This is what people want! They want to use quiet, shady streets with light, slow traffic to get to their destinations.
Living in Audubon Park, the majority of my local trips are on roads with no traffic. It’s absolutely deluxe! I can get from here to downtown Orlando, Winter Park and Maitland with very little traffic interaction.
The challenge for most people is our convoluted street network—it takes a lot of local knowledge and a good sense of direction to navigate it. The advantage is there is little traffic because the cut-thru motorists can’t figure it out. The disadvantage is, a person without that street knowledge can’t either. Most of my routes involve connecting more than a dozen different streets within 2 miles of my home. It’s become second nature because I do it all the time, but it would be unreasonable to follow a map or cue sheet with such frequent turns.
The map image (above right) links to a google map with two quiet street routes from Cady Way to College Park. These are among several perfect corridors for wayfinding. I use both of these frequently, choosing the one that comes closest to my final destination. These routes offer features that make cycling a superior experience:
- They are shady and quiet, free of the noise and frustration of traffic (traffic frustration being more of a factor in my car than on my bike).
- They offer lots of opportunity for community interaction with humans walking dogs, jogging or just out in their yards. I have usually exchanged friendly greetings with 3 or 4 people within 2 miles of leaving home. I place a high value on that.
- I see very few cars, even at rush hour. The motorists I do see are typically friendly and will exchange a wave and smile as readily as anyone. We’re all operating in space that is understood to be human.

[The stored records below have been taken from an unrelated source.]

Definition is_ok {A} (r : result A) : bool :=
  match r with Ok _ => true | Raise _ => false end.

(** ** Bytes and Python integers *)

Abbreviation bytes := (list byte).

(** The integer a byte stands for, and the byte of an integer modulo 256. *)
Definition Zb (b : byte) : Z := Z.of_N (Byte.to_N b).
Definition bZ (z : Z) : byte := default x00 (Byte.of_N (Z.to_N (z mod 256))).

(** Python's [len] as an integer. *)
Definition len {A} (l : list A) : Z := Z.of_nat (length l).

(** [bytes(n)]: [n] zero bytes. *)
Definition zeros (n : Z) : bytes := replicate (Z.to_nat n) x00.

(** [l[i:j]] for non-negative bounds: out-of-range bounds are clipped. *)
Definition slice {A} (i j : Z) (l : list A) : list A :=
  take (Z.to_nat (j - i)) (drop (Z.to_nat i) l).

(** [bytes([v])], which raises outside [0, 255]. *)
Definition byte_literal (v : Z) : result bytes :=
  if (0 <=? v) && (v <? 256) then Ok [bZ v]
  else Raise (ValueError "bytes must be in range(0, 256)").

(** The big-endian digits of [v] modulo 256^n. *)
Fixpoint be_bytes (n : nat) (v : Z) : bytes :=
  match n with
  | O => []
  | S k => be_bytes k (v / 256) ++ [bZ v]
  end.

(** [v.to_bytes(n, "big")]. *)
Definition to_bytes (n : nat) (v : Z) : result bytes :=
  if (0 <=? v) && (v <? 256 ^ Z.of_nat n) then Ok (be_bytes n v) else Raise OverflowError.

(** [int.from_bytes(l, "big")]. *)
Definition from_bytes (l : bytes) : Z := fold_left (λ acc b, acc * 256 + Zb b) l 0.

(** Hexadecimal digits, as the [:x] format specifier prints them. *)
Definition hex_digit (d : Z) : string :=
  default "0" (["0"; "1"; "2"; "3"; "4"; "5"; "6"; "7"; "8"; "9"; "a"; "b"; "c"; "d"; "e"; "f"]
    !! Z.to_nat d).
Fixpoint hex_pad (n : nat) (v : Z) : string :=
  match n with
  | O => ""
  | S k => hex_pad k (v / 16) +:+ hex_digit (v mod 16)
  end.
Definition hex (v : Z) : string :=
  hex_pad (Z.to_nat (Z.max 1 (Z.log2 v / 4 + 1))) v.

(** ** Insertion-ordered dictionaries

    A Python [dict] iterates in insertion order, and several loops of the
    program depend on it, so a dictionary is an association list: assignment
    replaces in place or appends, deletion removes. *)

Section dict.
Context {K V : Type} `{EqDecision K}.

Fixpoint d_get (k : K) (d : list (K * V)) : option V :=
  match d with
  | [] => None
  | (k', v) :: d' => if decide (k = k') then Some v else d_get k d'
  end.

Fixpoint d_set (k : K) (v : V) (d : list (K * V)) : list (K * V) :=
  match d with
  | [] => [(k, v)]
  | (k', v') :: d' => if decide (k = k') then (k, v) :: d' else (k', v') :: d_set k v d'
  end.

Fixpoint d_del (k : K) (d : list (K * V)) : list (K * V) :=
  match d with
  | [] => []
  | (k', v') :: d' => if decide (k = k') then d' else (k', v') :: d_del k d'
  end.
End dict.

(** ** Sorting with a key

    [sorted(l, key=f)]: stable insertion sort on an integer key. *)

Section sort.
Context {A : Type} (key : A → Z).

Fixpoint insert_by (x : A) (l : list A) : list A :=
  match l with
  | [] => [x]
  | y :: l' => if key x <=? key y then x :: y :: l' else y :: insert_by x l'
  end.

Fixpoint sort_by (l : list A) : list A :=
  match l with
  | [] => []
  | x :: l' => insert_by x (sort_by l')
  end.
End sort.

(** Sum of an integer measure over a list. *)
Definition sum_by {A} (f : A → Z) (l : list A) : Z := foldr (λ x acc, f x + acc) 0 l.

(** Map a fallible function over a list, stopping at the first exception. *)
Fixpoint mapM_result {A B} (f : A → result B) (l : list A) : result (list B) :=
  match l with
  | [] => Ok []
  | x :: l' => y ← f x; ys ← mapM_result f l'; Ok (y :: ys)
  end.

(** ** Automation *)

Create HintDb wire.
Create HintDb quic.
Create Rewrite HintDb lens.

(** Turn boolean tests in the context and goal into propositions. *)
Ltac bool_cases :=
  repeat match goal with
  | H : _ && _ = true |- _ => apply andb_true_iff in H as [? ?]
  | H : _ || _ = false |- _ => apply orb_false_iff in H as [? ?]
  | H : negb _ = true |- _ => apply negb_true_iff in H
  | H : negb _ = false |- _ => apply negb_false_iff in H
  | H : (_ <? _) = true |- _ => apply Z.ltb_lt in H
  | H : (_ <? _) = false |- _ => apply Z.ltb_ge in H
  | H : (_ <=? _) = true |- _ => apply Z.leb_le in H
  | H : (_ <=? _) = false |- _ => apply Z.leb_gt in H
  | H : (_ =? _) = true |- _ => apply Z.eqb_eq in H
  | H : (_ =? _) = false |- _ => apply Z.eqb_neq in H
  | H : (_ >? _) = _ |- _ => rewrite Z.gtb_ltb in H
  | H : (_ >=? _) = _ |- _ => rewrite Z.geb_leb in H
  end.

(** Split on the innermost test a goal or hypothesis is stuck on. *)
Ltac case_test :=
  match goal with
  | |- context [if ?c then _ else _] =>
      lazymatch type of c with
      | bool => let E := fresh "E" in destruct c eqn:E; bool_cases
      | _ => let E := fresh "E" in destruct c as [E | E]
      end
  end.
Ltac case_test_in H :=
  match type of H with
  | context [if ?c then _ else _] =>
      lazymatch type of c with
      | bool => let E := fresh "E" in destruct c eqn:E; bool_cases
      | _ => let E := fresh "E" in destruct c as [E | E]
      end
  end.

(** Right-nest appends. *)
Ltac app_norm :=
  repeat match goal with
  | |- context [(?a ++ ?b) ++ ?c] => rewrite <- (app_assoc a b c)
  | |- context [(?x :: ?a) ++ ?b] => change ((x :: a) ++ b) with (x :: (a ++ b))
  | |- context [[] ++ ?b] => change ([] ++ b) with b
  | |- context [?b ++ []] => rewrite (app_nil_r b)
  end.

(** Run one bind of either monad. *)
Ltac bind_case H :=
  match type of H with
  | context [mbind _ ?m] => let E := fresh "E" in destruct m eqn:E; cbn [mbind result_bind] in H
  end.

(** ** Monad laws *)

Lemma result_bind_ok {A B} (k : A → result B) a : (Ok a ≫= k) = k a.
Proof. reflexivity. Qed.

Lemma result_bind_inv {A B} (m : result A) (k : A → result B) b :
  (m ≫= k) = Ok b → ∃ a, m = Ok a ∧ k a = Ok b.
Proof. destruct m; cbn; [eauto | discriminate]. Qed.

Lemma outcome_pair {A B} (p : A * B) a : p.1 = a → p = (a, p.2).
Proof. by destruct p as [? ?]; intros <-. Qed.

Lemma M_bind_ok {S A B} (m : M S A) (k : A → M S B) s a s' :
  m s = (Ok a, s') → (m ≫= k) s = k a s'.
Proof. intros E. unfold mbind, M_bind. by rewrite E. Qed.

Lemma M_bind_raise {S A B} (m : M S A) (k : A → M S B) s e s' :
  m s = (Raise e, s') → (m ≫= k) s = (Raise e, s').
Proof. intros E. unfold mbind, M_bind. by rewrite E. Qed.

- Amazingly, both routes are only 1/10th of a mile longer than the arterial route. While they have more turns, they also have fewer traffic lights. For someone traveling at 10-15mph (regardless of the road’s speed limit), it’s faster to add a tenth of a mile if you’re subtracting 5 red lights.
This could be a powerful tool to promote cycling. Due to our lack of connectivity, we’d also need better permeability to complete a truly useful network of preferred routes. But we’re working on that, too.